Locate the line bearing "unfold DropFilesNamed. cbv" in the material below, then reproduce it and each following line up to and including the line bearing "Proof. induction l".

Start of Given records

(* ===== verification/FolderStoreProps.v ===== *)
(** * The folder database: what operations do to the rows, flags aside *)
From Stdlib Require Import ZArith List Lia.
From Stdlib Require Import Strings.Byte.
From stdpp Require Import base list option gmap numbers tactics sorting.
From S2P Require Import Prelude GoLib Vector FileInfo FileInfoWire PullState GlobalState FolderStore.

#[local] Open Scope Z_scope.

(** ** Rows without their flags *)

(** The recalculation of the global files only changes the flags of the rows. *)
Definition strip (x : filesRow) : filesRow := set_row (set_rLocalFlags 0 (row x)) x.
Definition rows (db : folderDB) : list filesRow := map strip (files db).

Record same_content (s s' : folderDB) : Prop := {
  sc_rows : rows s' = rows s;
  sc_next : next_sequence s' = next_sequence s;
  sc_blocklists : blocklists s' = blocklists s;
  sc_local : localDeviceIdx s' = localDeviceIdx s }.
#[export] Instance same_content_equivalence : Equivalence same_content.
Proof.
  split; [by constructor|intros s t []; by constructor|].
  intros s t u [] []; constructor; congruence.
Qed.

Lemma update_flags_strip g fl x : strip (update_flags g fl x) = strip x.
Proof. unfold update_flags. cbv zeta. by repeat case_match. Qed.

Section Recalc.
Context (SortFunc : (fileRow -> fileRow -> Z) -> list fileRow -> list fileRow) (now : Z).

Lemma recalc_content n s : same_content s (recalcGlobalForFile SortFunc now n s).
Proof.
  unfold recalcGlobalForFile. cbv zeta. destruct (decide_global _ _) as [d|]; [|done].
  assert (same_content s (set_files (map (update_flags (set_rLocalFlags (global_flags d) (d_global d))
    (rLocalFlags (set_rLocalFlags (global_flags d) (d_global d)))) (files s)) s)) as H.
  { constructor; try done. unfold rows. cbn [files set_files]. rewrite map_map. apply map_ext. intros x.
    apply update_flags_strip. }
  repeat case_match; try done; (etrans; [exact H|]); by constructor.
Qed.
Lemma recalc_names_content ns s : same_content s (recalc_names SortFunc now ns s).
Proof.
  revert s. induction ns as [|n ns IH]; intros s; [done|]. cbn. etrans; [apply recalc_content|]. apply IH.
Qed.
Lemma recalcFolder_content s : same_content s (recalcGlobalForFolder SortFunc now s).
Proof. apply recalc_names_content. Qed.
End Recalc.

Lemma in_rows x db : x ∈ files db -> strip x ∈ rows db.
Proof. intros H. unfold rows. apply list_elem_of_In, in_map, list_elem_of_In, H. Qed.
Lemma rows_in y db : y ∈ rows db -> exists x, x ∈ files db /\ y = strip x.
Proof.
  unfold rows. intros (x & <- & Hx)%list_elem_of_In%in_map_iff. exists x. by rewrite list_elem_of_In.
Qed.
Lemma filter_rows (P : filesRow -> bool) fs :
  (forall x, P (strip x) = P x) -> map strip (List.filter P fs) = List.filter P (map strip fs).
Proof.
  intros HP. induction fs as [|x fs IH]; cbn; [done|]. rewrite HP. destruct (P x); cbn; by rewrite IH.
Qed.
Lemma in_filter {A} (P : A -> bool) l x : x ∈ List.filter P l <-> x ∈ l /\ P x = true.
Proof. rewrite !list_elem_of_In. apply filter_In. Qed.

(** ** What the operations do *)

Section Ops.
Context (SortFunc : (fileRow -> fileRow -> Z) -> list fileRow -> list fileRow) (now : Z).
Context (NormalizedFilename NativeFilename : bytes -> bytes) (sha256 : bytes -> bytes).
Abbreviation Update_file' := (Update_file SortFunc now NormalizedFilename sha256).
Abbreviation Update' := (folderDB_Update SortFunc now NormalizedFilename sha256).

Definition blocks_hash (f : FileInfo) : bytes := if is_nil (Blocks f) then [] else BlocksHash_of sha256 (Blocks f).
Definition stored_size (f : FileInfo) : Z := if Type_ f =? FileInfoTypeDirectory then 128 else FSize f.
(** The row that is inserted for a file, under the sequence number [seq]. *)
Definition inserted (isLocal : bool) (dev seq : Z) (f : FileInfo) : filesRow :=
  {| row := {| rName := NormalizedFilename (Name f); rVersion := Version f; DeviceIdx := dev; rSequence := seq;
               Modified := modified_nanos f; rSize := stored_size f; BlocklistHash := blocks_hash f;
               rLocalFlags := 0; rDeleted := Deleted f |};
     rType := Type_ f; remote_sequence := if isLocal then None else Some (Sequence f);
     fiprotobuf := set_db_fields (NormalizedFilename (Name f)) (stored_size f) (blocks_hash f) []
                     (if isLocal then seq else Sequence f) f |}.

Definition rseq_of (isLocal : bool) (f : FileInfo) : option Z := if isLocal then None else Some (Sequence f).
Definition blocklists_after (f : FileInfo) (bl : gmap bytes (list BlockInfo)) : gmap bytes (list BlockInfo) :=
  if is_nil (Blocks f) then bl
  else match bl !! blocks_hash f with Some _ => bl | None => <[blocks_hash f := Blocks f]> bl end.

Lemma Update_file_content isLocal dev f s :
  rows (Update_file' isLocal dev f s) =
    List.filter (fun y => negb (conflicts dev (rseq_of isLocal f) (NormalizedFilename (Name f)) y)) (rows s) ++
      [inserted isLocal dev (next_sequence s) f] /\
  next_sequence (Update_file' isLocal dev f s) = next_sequence s + 1 /\
  blocklists (Update_file' isLocal dev f s) = blocklists_after f (blocklists s) /\
  localDeviceIdx (Update_file' isLocal dev f s) = localDeviceIdx s.
Proof.
  unfold Update_file. cbv zeta. match goal with |- context [recalcGlobalForFile _ _ ?n ?t] => set (t0 := t); set (nm := n) end.
  destruct (recalc_content SortFunc now nm t0) as [-> -> -> ->]. repeat split.
  - unfold rows. cbn [files t0]. rewrite map_app, filter_rows by done. done.
Qed.

(** A whole update that succeeds is a fold of insertions. *)
Fixpoint insertions (isLocal : bool) (dev : Z) (fs : list FileInfo) (s : folderDB) : folderDB :=
  match fs with
  | [] => s
  | f :: fs => insertions isLocal dev fs (Update_file' isLocal dev f s)
  end.
Lemma Update_insertions isLocal dev fs s s' :
  Update' isLocal dev fs s = (s', Ret tt) ->
  s' = insertions isLocal dev fs s /\ Forall (fun f => ToWire true f <> Panic) fs.
Proof.
  unfold folderDB_Update. intros H.
  assert (forall prev, Update_loop SortFunc now NormalizedFilename sha256 isLocal dev prev fs s = (s', Ret tt) ->
            s' = insertions isLocal dev fs s /\ Forall (fun f => ToWire true f <> Panic) fs) as Hl.
  { clear H. revert s. induction fs as [|f fs IH]; intros s prev; cbn [Update_loop insertions].
    - by intros [= <-].
    - case_match; [done|]. destruct (ToWire true f) eqn:HT; try done; intros [-> HF]%IH; (split; [done|]);
        constructor; (done || congruence). }
  destruct (Update_loop _ _ _ _ _ _ _ _ _) as [t [] ] eqn:HU; try done. injection H as <- Hu. subst. by eapply Hl.
Qed.
(** It does succeed if the files can be written and no two sequence numbers in
    a row are the same. *)
Lemma Update_succeeds dev fs s :
  Forall (fun f => ToWire true f <> Panic) fs ->
  (forall i f g, fs !! i = Some f -> fs !! S i = Some g -> Sequence f <> Sequence g) ->
  Update' false dev fs s = (insertions false dev fs s, Ret tt).
Proof.
  intros HF HS. unfold folderDB_Update.
  assert (forall prev, (forall f, fs !! O = Some f -> prev <> Some (Sequence f)) ->
    Update_loop SortFunc now NormalizedFilename sha256 false dev prev fs s = (insertions false dev fs s, Ret tt)) as ->; [|done|done].
  revert s HS. induction HF as [|f fs HT HF IH]; intros s HS prev Hp; [done|]. cbn [Update_loop insertions].
  rewrite bool_decide_false by (by apply Hp). cbn [negb andb].
  destruct (ToWire true f) eqn:HE; try done; (apply IH;
    [intros i g h Hg Hh; by apply (HS (S i) g h)|intros g Hg [= Heq]; by apply (HS O f g)]).
Qed.

(** Insertions for one device leave the rows of the others. *)
Lemma insertions_others isLocal dev fs s y :
  DeviceIdx (row y) <> dev -> (y ∈ rows (insertions isLocal dev fs s) <-> y ∈ rows s).
Proof.
  intros Hd. revert s. induction fs as [|f fs IH]; intros s; [done|]. cbn [insertions]. rewrite IH.
  destruct (Update_file_content isLocal dev f s) as (-> & _). rewrite elem_of_app, list_elem_of_singleton, in_filter. split.
  - intros [ [? _]| ->]; [done|]. by cbn in Hd.
  - intros Hy. left. split; [done|]. apply negb_true_iff. unfold conflicts.
    by rewrite (proj2 (Z.eqb_neq _ _) Hd).
Qed.

(** What an update keeps of the database as a whole. *)
Lemma insertions_next isLocal dev fs s :
  next_sequence (insertions isLocal dev fs s) = next_sequence s + zlen fs /\
  localDeviceIdx (insertions isLocal dev fs s) = localDeviceIdx s /\
  (forall h bl, blocklists s !! h = Some bl -> blocklists (insertions isLocal dev fs s) !! h = Some bl).
Proof.
  revert s. induction fs as [|f fs IH]; intros s; [cbn; repeat split; [lia|done] |]. cbn [insertions length].
  destruct (Update_file_content isLocal dev f s) as (_ & Hn & Hb & Hl).
  destruct (IH (Update_file' isLocal dev f s)) as (-> & -> & H3). split; [lia|]. split; [done|].
  intros h bl H. apply H3. rewrite Hb. unfold blocklists_after. destruct (is_nil (Blocks f)); [done|].
  destruct (blocklists s !! blocks_hash f) eqn:HE; [done|]. rewrite lookup_insert_ne; [done|]. congruence.
Qed.

Lemma DropAllFiles_content dev s :
  rows (DropAllFiles SortFunc now dev s) = List.filter (fun y => negb (DeviceIdx (row y) =? dev)) (rows s) /\
  next_sequence (DropAllFiles SortFunc now dev s) = next_sequence s /\
  blocklists (DropAllFiles SortFunc now dev s) = blocklists s /\
  localDeviceIdx (DropAllFiles SortFunc now dev s) = localDeviceIdx s.
Proof.
  unfold DropAllFiles. destruct (existsb _ _) eqn:He; cbn [negb].
  - destruct (recalcFolder_content SortFunc now (drop_rows (fun x => DeviceIdx (row x) =? dev) s)) as [-> -> -> ->].
    repeat split. unfold rows, drop_rows. cbn [files set_files]. by rewrite filter_rows.
  - repeat split. unfold rows. rewrite <- filter_rows by done. f_equal. symmetry.
    apply forallb_filter_id. apply forallb_forall. intros x Hx. apply negb_true_iff.
    destruct (DeviceIdx (row x) =? dev) eqn:Hd; [|done]. rewrite <- He. symmetry. apply existsb_exists. eauto.
Qed.

Lemma DropDevice_content dev s :
  let db := fdb (store_DropDevice SortFunc now false dev s).1 in
  rows db = List.filter (fun y => negb (DeviceIdx (row y) =? dev)) (rows (fdb s)) /\
  next_sequence db = next_sequence (fdb s) /\ blocklists db = blocklists (fdb s) /\
  localDeviceIdx db = localDeviceIdx (fdb s).
Proof.
  unfold store_DropDevice, DropDevice. cbn [fst fdb].
  destruct (recalcFolder_content SortFunc now (drop_rows (fun x => DeviceIdx (row x) =? dev) (fdb s))) as [-> -> -> ->].
  repeat split. unfold rows, drop_rows. cbn [files set_files]. by rewrite filter_rows.
Qed.
Lemma DropFilesNamed_content dev ns s :
  rows (DropFilesNamed SortFunc now NormalizedFilename dev ns s) =
    List.filter (fun y => negb ((DeviceIdx (row y) =? dev) && bool_decide (rName (row y) ∈ map NormalizedFilename ns))) (rows s) /\
  next_sequence (DropFilesNamed SortFunc now NormalizedFilename dev ns s) = next_sequence s /\
  blocklists (DropFilesNamed SortFunc now NormalizedFilename dev ns s) = blocklists s /\
  localDeviceIdx (DropFilesNamed SortFunc now NormalizedFilename dev ns s) = localDeviceIdx s.
Proof.
  unfold DropFilesNamed. cbv zeta. destruct (recalc_names_content SortFunc now (map NormalizedFilename ns)
    (drop_rows (fun x => (DeviceIdx (row x) =? dev) && bool_decide (rName (row x) ∈ map NormalizedFilename ns)) s)) as [-> -> -> ->].
  repeat split. unfold rows, drop_rows. cbn [files set_files]. by rewrite filter_rows.
Qed.
Lemma sublist_map_filter {A B} (f : A -> B) (P : A -> bool) (l : list A) : map f (List.filter P l) `sublist_of` map f l.
Proof. induction l as [|x l IH]; cbn; [constructor|]. by destruct (P x); constructor. Qed.

(** ** The trigger *)

Lemma triggers_other isLocal dev next fs ids d : d <> dev -> triggers isLocal dev next fs ids !! d = ids !! d.
Proof.
  intros Hd. revert next ids. induction fs as [|f fs IH]; intros next ids; [done|]. cbn [triggers]. rewrite IH.
  unfold indexids_seq. by rewrite lookup_insert_ne.
Qed.
Definition id_of (dev : Z) (ids : gmap Z (option Z * Z)) : option Z := match ids !! dev with Some (id, _) => id | None => None end.
Definition seq_of (dev : Z) (ids : gmap Z (option Z * Z)) : Z := match ids !! dev with Some (_, q) => q | None => 0 end.
Lemma triggers_id isLocal dev next fs ids : id_of dev (triggers isLocal dev next fs ids) = id_of dev ids.
Proof.
  revert next ids. induction fs as [|f fs IH]; intros next ids; [done|]. cbn [triggers]. rewrite IH.
  unfold indexids_seq, id_of. by rewrite lookup_insert_eq.
Qed.
Lemma triggers_seq isLocal dev next fs ids :
  seq_of dev (triggers isLocal dev next fs ids) =
    match list.last fs with
    | None => seq_of dev ids
    | Some f => if isLocal then next + zlen fs - 1 else Sequence f
    end.
Proof.
  revert next ids. induction fs as [|f fs IH]; intros next ids; [done|]. cbn [triggers]. rewrite IH.
  destruct fs as [|g fs]; cbn [list.last].
  - unfold indexids_seq, seq_of. rewrite lookup_insert_eq. destruct isLocal; cbn; lia.
  - rewrite last_cons. destruct (list.last fs) as [h|]; cbn [default]; destruct isLocal; try done; cbn [length]; lia.
Qed.

(** ** Reading *)

Lemma indirectFI_strip db x : indirectFI_FileInfo NativeFilename db (strip x) = indirectFI_FileInfo NativeFilename db x.
Proof. done. Qed.
End Ops.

End of Given records

• **Answer for this exercise**:
  unfold DropFilesNamed. cbv zeta. destruct (recalc_names_content SortFunc now (map NormalizedFilename ns)
    (drop_rows (fun x => (DeviceIdx (row x) =? dev) && bool_decide (rName (row x) ∈ map NormalizedFilename ns)) s)) as [-> -> -> ->].
  repeat split. unfold rows, drop_rows. cbn [files set_files]. by rewrite filter_rows.
Qed.
Lemma sublist_map_filter {A B} (f : A -> B) (P : A -> bool) (l : list A) : map f (List.filter P l) `sublist_of` map f l.
Proof. induction l as [|x l IH]; cbn; [constructor|]. by destruct (P x); constructor. Qed.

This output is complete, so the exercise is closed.